Aim of the task:
Please copy the leading lines of the entries below exactly, concluding with the line in which "(** A view of a kept view is kept. *)" occurs.

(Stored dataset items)
• • • • •

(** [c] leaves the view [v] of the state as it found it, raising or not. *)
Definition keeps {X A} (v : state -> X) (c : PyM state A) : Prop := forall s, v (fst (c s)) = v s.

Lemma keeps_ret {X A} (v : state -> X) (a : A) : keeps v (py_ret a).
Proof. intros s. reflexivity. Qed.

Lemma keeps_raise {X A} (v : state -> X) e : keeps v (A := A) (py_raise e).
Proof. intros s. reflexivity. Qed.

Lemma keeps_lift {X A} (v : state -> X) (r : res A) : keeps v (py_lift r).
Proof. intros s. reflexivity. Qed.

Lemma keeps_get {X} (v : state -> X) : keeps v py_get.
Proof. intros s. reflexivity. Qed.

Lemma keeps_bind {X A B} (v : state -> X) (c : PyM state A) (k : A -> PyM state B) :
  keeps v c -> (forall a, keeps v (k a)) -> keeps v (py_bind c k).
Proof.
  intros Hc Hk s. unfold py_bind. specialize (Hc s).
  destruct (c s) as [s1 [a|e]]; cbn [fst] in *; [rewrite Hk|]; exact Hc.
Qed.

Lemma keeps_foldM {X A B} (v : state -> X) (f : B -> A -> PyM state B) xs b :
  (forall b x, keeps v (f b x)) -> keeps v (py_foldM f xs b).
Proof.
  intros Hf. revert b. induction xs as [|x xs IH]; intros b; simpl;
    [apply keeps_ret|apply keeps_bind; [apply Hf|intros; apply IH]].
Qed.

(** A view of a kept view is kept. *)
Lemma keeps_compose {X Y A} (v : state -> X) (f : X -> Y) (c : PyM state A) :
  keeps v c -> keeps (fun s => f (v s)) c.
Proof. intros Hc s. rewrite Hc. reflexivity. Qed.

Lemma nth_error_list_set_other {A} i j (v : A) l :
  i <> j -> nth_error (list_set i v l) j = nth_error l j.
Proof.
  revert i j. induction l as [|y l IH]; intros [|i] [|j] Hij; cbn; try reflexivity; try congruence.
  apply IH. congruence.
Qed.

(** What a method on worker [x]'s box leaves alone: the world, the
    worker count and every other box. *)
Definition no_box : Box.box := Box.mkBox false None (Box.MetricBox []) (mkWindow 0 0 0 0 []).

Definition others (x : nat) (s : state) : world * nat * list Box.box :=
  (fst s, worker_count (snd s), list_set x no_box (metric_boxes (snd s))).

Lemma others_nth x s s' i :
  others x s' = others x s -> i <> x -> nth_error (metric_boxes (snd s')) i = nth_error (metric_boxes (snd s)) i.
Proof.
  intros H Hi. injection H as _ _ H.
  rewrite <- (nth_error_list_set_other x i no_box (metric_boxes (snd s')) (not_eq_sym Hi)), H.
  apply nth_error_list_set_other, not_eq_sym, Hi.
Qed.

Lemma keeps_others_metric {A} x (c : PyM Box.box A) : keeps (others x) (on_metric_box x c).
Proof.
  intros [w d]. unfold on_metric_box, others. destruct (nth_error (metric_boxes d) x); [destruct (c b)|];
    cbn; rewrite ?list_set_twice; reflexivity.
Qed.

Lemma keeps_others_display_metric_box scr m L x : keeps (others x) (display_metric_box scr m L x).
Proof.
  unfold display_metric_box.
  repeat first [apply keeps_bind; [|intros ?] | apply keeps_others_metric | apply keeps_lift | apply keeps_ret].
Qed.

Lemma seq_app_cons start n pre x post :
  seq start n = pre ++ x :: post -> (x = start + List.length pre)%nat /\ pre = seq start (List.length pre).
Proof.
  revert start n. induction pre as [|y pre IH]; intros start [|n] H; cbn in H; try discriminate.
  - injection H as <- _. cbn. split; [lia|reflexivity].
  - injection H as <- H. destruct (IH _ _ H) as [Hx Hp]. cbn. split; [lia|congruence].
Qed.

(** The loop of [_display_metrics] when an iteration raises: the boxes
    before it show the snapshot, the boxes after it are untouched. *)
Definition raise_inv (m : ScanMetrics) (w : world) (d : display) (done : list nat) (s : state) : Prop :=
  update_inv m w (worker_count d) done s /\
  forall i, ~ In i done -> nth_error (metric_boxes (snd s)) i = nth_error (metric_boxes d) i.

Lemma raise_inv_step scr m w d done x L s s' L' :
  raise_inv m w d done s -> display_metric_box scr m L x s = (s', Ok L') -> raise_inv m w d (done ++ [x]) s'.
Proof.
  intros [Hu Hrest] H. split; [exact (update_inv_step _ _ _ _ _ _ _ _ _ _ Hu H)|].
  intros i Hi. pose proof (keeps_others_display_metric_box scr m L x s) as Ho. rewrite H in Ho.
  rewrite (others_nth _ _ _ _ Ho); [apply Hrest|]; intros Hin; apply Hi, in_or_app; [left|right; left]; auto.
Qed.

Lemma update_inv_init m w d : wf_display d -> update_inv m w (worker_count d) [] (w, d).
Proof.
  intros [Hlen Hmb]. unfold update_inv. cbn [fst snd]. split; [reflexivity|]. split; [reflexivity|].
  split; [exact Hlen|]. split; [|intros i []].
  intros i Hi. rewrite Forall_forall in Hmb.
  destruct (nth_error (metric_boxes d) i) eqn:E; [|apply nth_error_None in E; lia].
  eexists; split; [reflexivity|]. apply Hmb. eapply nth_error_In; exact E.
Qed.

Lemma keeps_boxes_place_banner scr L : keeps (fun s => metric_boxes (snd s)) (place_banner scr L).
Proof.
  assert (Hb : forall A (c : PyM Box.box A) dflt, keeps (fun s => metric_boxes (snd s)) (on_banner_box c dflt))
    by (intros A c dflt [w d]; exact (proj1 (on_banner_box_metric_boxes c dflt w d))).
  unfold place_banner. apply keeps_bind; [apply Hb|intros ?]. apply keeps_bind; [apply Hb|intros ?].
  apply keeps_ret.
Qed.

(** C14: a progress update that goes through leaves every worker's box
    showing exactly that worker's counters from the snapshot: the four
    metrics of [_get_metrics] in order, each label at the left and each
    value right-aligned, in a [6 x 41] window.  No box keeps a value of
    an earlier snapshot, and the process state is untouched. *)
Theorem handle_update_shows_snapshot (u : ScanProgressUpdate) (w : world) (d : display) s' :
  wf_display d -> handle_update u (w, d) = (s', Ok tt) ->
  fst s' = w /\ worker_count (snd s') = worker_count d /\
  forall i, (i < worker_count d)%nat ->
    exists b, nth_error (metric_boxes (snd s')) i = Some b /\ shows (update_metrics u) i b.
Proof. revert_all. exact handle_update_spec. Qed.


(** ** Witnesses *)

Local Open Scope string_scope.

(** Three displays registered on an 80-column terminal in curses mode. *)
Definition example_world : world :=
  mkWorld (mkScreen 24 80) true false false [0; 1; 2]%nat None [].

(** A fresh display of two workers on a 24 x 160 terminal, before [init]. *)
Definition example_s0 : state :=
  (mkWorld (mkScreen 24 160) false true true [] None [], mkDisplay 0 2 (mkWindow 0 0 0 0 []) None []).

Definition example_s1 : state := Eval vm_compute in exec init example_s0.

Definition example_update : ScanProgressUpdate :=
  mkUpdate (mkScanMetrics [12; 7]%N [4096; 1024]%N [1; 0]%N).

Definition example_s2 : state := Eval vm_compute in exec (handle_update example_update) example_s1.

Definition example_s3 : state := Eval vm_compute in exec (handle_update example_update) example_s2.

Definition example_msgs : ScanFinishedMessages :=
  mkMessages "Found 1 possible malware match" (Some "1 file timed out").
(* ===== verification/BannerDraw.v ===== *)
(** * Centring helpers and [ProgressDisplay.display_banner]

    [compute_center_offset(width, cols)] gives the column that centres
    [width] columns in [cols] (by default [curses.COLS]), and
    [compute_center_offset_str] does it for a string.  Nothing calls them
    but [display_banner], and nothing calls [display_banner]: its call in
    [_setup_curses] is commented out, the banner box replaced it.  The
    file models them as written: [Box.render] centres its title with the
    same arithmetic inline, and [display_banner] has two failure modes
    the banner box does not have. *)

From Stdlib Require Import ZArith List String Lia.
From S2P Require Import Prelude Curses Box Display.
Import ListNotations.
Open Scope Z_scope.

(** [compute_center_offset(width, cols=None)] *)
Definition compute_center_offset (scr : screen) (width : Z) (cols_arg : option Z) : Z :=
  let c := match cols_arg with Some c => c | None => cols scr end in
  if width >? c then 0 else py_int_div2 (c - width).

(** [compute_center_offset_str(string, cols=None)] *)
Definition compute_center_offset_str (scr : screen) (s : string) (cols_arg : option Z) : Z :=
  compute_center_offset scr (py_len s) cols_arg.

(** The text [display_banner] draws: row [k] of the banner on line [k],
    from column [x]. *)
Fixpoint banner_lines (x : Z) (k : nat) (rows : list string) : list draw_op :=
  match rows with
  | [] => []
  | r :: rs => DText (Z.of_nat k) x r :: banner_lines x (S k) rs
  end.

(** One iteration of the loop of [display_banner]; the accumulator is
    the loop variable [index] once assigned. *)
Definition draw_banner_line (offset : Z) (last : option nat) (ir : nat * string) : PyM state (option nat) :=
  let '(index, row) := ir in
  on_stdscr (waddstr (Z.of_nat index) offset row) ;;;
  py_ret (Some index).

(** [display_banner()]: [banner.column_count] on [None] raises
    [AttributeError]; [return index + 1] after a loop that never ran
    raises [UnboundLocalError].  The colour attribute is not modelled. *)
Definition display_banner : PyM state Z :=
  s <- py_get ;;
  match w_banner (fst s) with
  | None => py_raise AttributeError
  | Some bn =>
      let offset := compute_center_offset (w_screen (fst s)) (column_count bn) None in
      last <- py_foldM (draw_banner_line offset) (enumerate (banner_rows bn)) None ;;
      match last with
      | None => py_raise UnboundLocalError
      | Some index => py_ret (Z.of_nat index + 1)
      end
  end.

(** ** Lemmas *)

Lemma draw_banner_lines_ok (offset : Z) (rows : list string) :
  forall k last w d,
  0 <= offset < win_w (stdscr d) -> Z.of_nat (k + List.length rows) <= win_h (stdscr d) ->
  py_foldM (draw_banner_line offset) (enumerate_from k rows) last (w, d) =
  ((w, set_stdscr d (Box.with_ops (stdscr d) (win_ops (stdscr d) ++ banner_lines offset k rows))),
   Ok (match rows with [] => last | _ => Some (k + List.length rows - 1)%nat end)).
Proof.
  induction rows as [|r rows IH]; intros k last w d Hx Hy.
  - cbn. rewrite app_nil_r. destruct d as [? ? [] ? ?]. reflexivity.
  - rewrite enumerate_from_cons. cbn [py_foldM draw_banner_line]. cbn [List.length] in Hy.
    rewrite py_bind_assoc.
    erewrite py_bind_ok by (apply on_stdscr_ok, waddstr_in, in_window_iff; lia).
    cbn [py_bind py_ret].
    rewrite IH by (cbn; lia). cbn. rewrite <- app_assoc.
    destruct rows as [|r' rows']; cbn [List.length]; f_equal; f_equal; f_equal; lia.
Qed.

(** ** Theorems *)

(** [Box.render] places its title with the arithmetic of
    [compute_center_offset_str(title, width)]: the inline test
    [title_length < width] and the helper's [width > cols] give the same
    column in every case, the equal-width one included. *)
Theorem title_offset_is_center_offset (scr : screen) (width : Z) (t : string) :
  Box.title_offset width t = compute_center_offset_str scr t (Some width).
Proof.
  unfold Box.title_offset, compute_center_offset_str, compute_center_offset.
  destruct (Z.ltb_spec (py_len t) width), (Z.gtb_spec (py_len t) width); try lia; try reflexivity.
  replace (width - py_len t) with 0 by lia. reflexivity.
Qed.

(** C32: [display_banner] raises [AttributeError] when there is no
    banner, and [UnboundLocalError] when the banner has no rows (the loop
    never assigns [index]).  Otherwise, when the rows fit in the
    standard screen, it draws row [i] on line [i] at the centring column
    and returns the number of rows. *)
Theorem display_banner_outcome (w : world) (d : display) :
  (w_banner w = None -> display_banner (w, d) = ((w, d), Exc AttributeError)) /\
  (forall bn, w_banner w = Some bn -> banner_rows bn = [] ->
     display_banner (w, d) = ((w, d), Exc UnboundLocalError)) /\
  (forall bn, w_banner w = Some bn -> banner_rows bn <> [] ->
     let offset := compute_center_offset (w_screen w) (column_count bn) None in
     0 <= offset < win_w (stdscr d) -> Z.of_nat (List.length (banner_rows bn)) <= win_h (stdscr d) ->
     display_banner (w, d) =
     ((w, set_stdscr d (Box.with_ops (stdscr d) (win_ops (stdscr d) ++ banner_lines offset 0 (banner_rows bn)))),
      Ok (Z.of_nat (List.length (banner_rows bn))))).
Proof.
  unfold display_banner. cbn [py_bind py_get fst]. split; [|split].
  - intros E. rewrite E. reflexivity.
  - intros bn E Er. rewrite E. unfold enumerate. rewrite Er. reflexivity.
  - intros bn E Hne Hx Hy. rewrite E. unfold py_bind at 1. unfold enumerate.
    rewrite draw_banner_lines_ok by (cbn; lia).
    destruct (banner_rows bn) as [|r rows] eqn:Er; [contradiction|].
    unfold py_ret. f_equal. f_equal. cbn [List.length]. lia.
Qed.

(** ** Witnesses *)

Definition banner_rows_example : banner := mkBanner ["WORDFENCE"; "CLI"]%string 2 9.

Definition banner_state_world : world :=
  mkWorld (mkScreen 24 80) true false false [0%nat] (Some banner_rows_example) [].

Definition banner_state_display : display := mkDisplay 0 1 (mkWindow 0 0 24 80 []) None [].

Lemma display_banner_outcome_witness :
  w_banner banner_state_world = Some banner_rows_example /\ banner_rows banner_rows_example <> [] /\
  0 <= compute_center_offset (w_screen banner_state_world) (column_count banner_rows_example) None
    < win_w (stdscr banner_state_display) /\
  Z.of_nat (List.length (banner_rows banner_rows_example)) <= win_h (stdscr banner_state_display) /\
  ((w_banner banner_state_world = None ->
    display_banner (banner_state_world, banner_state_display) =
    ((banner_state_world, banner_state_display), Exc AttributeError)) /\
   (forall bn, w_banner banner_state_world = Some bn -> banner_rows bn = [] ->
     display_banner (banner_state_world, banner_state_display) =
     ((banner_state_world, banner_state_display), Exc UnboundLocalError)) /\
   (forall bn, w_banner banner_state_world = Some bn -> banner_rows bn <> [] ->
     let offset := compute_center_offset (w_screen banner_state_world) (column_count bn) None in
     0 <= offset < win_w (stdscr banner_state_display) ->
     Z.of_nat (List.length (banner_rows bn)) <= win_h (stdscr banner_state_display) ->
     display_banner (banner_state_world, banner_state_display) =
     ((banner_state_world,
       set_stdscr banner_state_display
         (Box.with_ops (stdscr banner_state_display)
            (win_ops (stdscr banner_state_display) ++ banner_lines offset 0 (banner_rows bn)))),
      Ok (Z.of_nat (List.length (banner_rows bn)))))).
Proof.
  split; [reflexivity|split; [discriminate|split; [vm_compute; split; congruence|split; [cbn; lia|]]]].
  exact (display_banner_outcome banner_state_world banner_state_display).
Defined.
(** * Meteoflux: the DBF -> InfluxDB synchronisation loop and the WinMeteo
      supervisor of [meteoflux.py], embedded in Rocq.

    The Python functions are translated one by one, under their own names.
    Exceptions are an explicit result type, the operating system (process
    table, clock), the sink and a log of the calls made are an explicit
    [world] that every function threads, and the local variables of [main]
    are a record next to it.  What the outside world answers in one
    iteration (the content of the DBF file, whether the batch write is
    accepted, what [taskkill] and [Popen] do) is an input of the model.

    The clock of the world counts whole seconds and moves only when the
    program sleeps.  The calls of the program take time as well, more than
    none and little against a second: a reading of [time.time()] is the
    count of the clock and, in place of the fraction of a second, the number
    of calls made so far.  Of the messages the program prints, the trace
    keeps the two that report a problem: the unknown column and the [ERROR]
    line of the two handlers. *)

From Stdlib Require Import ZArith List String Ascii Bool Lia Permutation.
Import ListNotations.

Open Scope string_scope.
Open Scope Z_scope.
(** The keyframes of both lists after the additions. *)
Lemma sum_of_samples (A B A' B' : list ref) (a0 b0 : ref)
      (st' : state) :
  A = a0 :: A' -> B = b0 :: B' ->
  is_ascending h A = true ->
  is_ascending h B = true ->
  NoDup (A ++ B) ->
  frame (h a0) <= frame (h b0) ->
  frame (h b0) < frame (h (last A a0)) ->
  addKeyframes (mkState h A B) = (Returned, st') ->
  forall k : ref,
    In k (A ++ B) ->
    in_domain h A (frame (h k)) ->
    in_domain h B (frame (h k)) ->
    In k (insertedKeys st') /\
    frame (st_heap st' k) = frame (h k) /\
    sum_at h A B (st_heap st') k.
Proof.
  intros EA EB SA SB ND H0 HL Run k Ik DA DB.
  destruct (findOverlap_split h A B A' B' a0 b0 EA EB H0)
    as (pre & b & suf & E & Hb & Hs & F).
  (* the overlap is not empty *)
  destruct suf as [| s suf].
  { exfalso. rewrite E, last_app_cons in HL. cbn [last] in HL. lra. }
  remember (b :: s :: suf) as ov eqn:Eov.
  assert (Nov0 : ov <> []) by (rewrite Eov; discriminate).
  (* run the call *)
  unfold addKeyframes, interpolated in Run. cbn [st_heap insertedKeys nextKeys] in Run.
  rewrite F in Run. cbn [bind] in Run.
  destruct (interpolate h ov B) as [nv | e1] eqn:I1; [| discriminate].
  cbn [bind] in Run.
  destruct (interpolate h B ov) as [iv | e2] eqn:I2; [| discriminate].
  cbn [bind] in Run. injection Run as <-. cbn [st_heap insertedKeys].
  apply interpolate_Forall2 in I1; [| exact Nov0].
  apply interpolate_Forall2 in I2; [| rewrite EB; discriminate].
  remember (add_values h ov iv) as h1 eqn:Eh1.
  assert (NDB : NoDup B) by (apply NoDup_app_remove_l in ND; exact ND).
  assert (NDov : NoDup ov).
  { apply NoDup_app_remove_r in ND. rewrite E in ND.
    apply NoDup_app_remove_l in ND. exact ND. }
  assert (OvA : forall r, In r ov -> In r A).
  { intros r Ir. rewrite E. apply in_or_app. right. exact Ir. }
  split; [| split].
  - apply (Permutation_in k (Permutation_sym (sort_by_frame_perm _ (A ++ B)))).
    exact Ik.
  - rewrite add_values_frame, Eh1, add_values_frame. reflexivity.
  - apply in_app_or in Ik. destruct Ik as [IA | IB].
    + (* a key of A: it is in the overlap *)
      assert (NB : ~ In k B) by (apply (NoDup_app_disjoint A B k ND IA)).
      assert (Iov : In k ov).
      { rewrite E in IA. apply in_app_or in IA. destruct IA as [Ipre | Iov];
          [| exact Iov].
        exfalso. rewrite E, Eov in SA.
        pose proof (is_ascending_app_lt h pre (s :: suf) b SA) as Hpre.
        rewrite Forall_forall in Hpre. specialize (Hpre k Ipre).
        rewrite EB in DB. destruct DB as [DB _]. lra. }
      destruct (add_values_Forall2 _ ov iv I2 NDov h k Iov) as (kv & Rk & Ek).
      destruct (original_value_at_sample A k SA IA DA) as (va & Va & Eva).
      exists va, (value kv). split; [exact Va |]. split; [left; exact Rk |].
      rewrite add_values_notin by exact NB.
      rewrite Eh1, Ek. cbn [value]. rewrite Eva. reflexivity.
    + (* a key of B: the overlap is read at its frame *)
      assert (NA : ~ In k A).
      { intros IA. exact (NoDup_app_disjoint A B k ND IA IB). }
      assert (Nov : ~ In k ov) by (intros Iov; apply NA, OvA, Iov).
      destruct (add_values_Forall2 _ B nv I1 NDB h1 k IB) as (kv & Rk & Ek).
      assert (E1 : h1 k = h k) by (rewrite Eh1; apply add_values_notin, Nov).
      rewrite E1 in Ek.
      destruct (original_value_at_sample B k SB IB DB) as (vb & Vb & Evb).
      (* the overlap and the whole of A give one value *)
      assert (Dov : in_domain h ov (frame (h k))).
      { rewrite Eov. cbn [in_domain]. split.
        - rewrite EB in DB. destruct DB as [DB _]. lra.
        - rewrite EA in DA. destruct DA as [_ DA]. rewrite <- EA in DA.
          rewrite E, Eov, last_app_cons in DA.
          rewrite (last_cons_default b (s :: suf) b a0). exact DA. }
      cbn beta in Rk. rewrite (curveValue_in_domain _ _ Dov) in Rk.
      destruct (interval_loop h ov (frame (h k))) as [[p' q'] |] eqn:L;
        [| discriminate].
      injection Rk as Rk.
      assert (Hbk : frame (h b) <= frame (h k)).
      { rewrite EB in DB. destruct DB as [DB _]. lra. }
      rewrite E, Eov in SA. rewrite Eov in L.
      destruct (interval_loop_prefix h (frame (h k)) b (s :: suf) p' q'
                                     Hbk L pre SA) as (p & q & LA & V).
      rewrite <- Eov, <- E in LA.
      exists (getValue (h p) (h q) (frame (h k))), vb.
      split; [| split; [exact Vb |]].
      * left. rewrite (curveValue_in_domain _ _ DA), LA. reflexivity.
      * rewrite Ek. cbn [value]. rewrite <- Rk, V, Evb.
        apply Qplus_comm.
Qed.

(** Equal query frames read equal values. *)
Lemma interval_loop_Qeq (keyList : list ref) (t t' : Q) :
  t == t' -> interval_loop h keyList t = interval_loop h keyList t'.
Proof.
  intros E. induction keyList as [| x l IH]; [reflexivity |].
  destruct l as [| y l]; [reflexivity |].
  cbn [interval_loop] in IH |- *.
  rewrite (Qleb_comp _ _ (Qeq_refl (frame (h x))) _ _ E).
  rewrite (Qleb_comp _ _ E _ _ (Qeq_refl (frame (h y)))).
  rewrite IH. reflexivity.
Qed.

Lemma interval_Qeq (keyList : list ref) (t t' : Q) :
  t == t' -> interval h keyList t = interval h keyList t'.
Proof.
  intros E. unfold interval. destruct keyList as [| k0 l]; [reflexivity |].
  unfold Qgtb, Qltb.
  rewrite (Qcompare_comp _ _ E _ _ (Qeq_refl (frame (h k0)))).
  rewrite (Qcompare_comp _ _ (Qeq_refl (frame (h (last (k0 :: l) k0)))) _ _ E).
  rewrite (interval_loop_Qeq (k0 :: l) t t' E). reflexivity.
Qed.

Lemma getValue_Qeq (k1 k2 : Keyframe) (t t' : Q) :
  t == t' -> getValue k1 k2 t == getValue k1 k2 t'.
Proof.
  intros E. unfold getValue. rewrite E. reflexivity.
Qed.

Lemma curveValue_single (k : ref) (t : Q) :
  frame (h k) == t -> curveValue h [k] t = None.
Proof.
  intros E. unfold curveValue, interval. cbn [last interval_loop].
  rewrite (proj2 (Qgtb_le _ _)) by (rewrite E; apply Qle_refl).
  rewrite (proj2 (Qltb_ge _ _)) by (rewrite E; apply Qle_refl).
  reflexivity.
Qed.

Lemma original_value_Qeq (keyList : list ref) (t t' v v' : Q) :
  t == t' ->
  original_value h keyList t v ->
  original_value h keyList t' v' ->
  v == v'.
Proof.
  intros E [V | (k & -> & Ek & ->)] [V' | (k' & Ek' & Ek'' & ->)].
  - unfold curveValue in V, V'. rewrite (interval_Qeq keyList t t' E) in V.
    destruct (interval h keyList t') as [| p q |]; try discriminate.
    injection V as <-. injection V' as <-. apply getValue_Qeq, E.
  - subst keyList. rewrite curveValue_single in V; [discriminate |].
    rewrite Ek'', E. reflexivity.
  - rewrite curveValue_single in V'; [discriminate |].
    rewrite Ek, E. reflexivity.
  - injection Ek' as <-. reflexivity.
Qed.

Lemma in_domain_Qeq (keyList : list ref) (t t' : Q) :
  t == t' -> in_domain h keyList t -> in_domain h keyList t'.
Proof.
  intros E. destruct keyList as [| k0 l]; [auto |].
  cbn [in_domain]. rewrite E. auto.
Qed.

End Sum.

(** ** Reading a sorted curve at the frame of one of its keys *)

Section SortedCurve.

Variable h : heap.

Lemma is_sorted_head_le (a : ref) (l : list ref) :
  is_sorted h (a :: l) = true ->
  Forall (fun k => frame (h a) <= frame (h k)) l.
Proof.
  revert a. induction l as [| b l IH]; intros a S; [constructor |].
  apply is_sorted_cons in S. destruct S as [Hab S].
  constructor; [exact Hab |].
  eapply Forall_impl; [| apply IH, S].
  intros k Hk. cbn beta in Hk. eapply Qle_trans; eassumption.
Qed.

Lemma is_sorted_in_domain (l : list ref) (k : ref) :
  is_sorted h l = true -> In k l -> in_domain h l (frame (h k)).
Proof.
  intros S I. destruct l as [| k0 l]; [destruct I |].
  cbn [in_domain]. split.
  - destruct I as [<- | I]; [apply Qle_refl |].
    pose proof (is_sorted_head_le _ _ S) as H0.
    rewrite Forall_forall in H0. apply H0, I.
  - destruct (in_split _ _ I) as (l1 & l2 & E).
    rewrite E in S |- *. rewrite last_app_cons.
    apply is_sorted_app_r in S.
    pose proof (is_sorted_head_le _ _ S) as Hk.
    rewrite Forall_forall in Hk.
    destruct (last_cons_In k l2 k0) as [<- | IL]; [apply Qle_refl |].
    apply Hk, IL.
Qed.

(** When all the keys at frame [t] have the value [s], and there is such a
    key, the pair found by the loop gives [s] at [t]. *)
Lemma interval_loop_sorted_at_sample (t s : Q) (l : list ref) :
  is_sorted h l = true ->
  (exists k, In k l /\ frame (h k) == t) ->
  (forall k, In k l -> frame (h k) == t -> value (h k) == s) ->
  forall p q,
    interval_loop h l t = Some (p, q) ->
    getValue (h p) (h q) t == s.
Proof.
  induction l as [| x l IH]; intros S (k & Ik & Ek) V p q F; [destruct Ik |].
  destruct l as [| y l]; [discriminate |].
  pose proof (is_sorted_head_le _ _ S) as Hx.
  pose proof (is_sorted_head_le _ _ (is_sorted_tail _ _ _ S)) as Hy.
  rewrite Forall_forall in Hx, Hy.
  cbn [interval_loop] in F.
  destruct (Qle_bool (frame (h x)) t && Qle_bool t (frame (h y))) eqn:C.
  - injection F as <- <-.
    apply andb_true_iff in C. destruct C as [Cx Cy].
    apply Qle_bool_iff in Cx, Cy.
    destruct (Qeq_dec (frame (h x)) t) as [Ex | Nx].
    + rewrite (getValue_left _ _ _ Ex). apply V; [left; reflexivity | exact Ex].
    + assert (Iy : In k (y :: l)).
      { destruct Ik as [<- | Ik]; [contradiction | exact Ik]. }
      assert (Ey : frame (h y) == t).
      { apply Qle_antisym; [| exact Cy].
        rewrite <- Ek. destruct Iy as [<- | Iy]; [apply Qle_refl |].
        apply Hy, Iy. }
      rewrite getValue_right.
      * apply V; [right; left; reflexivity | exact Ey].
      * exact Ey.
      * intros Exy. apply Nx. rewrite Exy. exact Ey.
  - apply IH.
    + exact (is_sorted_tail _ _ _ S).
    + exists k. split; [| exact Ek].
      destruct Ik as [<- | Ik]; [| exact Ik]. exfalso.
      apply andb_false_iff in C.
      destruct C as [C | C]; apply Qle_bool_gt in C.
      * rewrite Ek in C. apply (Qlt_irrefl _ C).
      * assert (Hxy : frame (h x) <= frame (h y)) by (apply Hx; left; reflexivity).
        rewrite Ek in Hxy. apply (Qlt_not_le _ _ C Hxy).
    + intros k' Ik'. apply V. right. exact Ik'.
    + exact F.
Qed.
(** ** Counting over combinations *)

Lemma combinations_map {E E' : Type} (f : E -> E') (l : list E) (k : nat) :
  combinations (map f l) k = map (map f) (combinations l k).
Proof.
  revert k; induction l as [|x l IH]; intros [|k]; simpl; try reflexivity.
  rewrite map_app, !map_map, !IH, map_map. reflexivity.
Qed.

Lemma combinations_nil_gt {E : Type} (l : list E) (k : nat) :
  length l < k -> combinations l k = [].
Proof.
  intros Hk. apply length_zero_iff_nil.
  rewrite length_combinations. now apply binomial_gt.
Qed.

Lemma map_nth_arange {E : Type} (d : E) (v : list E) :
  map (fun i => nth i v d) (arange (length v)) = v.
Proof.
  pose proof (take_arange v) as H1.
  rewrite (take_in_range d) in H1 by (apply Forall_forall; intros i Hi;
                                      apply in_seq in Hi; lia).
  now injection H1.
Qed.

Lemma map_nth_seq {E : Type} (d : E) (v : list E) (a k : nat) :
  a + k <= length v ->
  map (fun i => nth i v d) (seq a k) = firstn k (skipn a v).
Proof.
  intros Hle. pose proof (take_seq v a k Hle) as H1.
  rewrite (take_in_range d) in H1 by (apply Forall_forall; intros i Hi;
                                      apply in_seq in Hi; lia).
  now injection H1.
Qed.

• • • • •

Exercise output:
(** [c] leaves the view [v] of the state as it found it, raising or not. *)
Definition keeps {X A} (v : state -> X) (c : PyM state A) : Prop := forall s, v (fst (c s)) = v s.

Lemma keeps_ret {X A} (v : state -> X) (a : A) : keeps v (py_ret a).
Proof. intros s. reflexivity. Qed.

Lemma keeps_raise {X A} (v : state -> X) e : keeps v (A := A) (py_raise e).
Proof. intros s. reflexivity. Qed.

Lemma keeps_lift {X A} (v : state -> X) (r : res A) : keeps v (py_lift r).
Proof. intros s. reflexivity. Qed.

Lemma keeps_get {X} (v : state -> X) : keeps v py_get.
Proof. intros s. reflexivity. Qed.

Lemma keeps_bind {X A B} (v : state -> X) (c : PyM state A) (k : A -> PyM state B) :
  keeps v c -> (forall a, keeps v (k a)) -> keeps v (py_bind c k).
Proof.
  intros Hc Hk s. unfold py_bind. specialize (Hc s).
  destruct (c s) as [s1 [a|e]]; cbn [fst] in *; [rewrite Hk|]; exact Hc.
Qed.

Lemma keeps_foldM {X A B} (v : state -> X) (f : B -> A -> PyM state B) xs b :
  (forall b x, keeps v (f b x)) -> keeps v (py_foldM f xs b).
Proof.
  intros Hf. revert b. induction xs as [|x xs IH]; intros b; simpl;
    [apply keeps_ret|apply keeps_bind; [apply Hf|intros; apply IH]].
Qed.

(** A view of a kept view is kept. *)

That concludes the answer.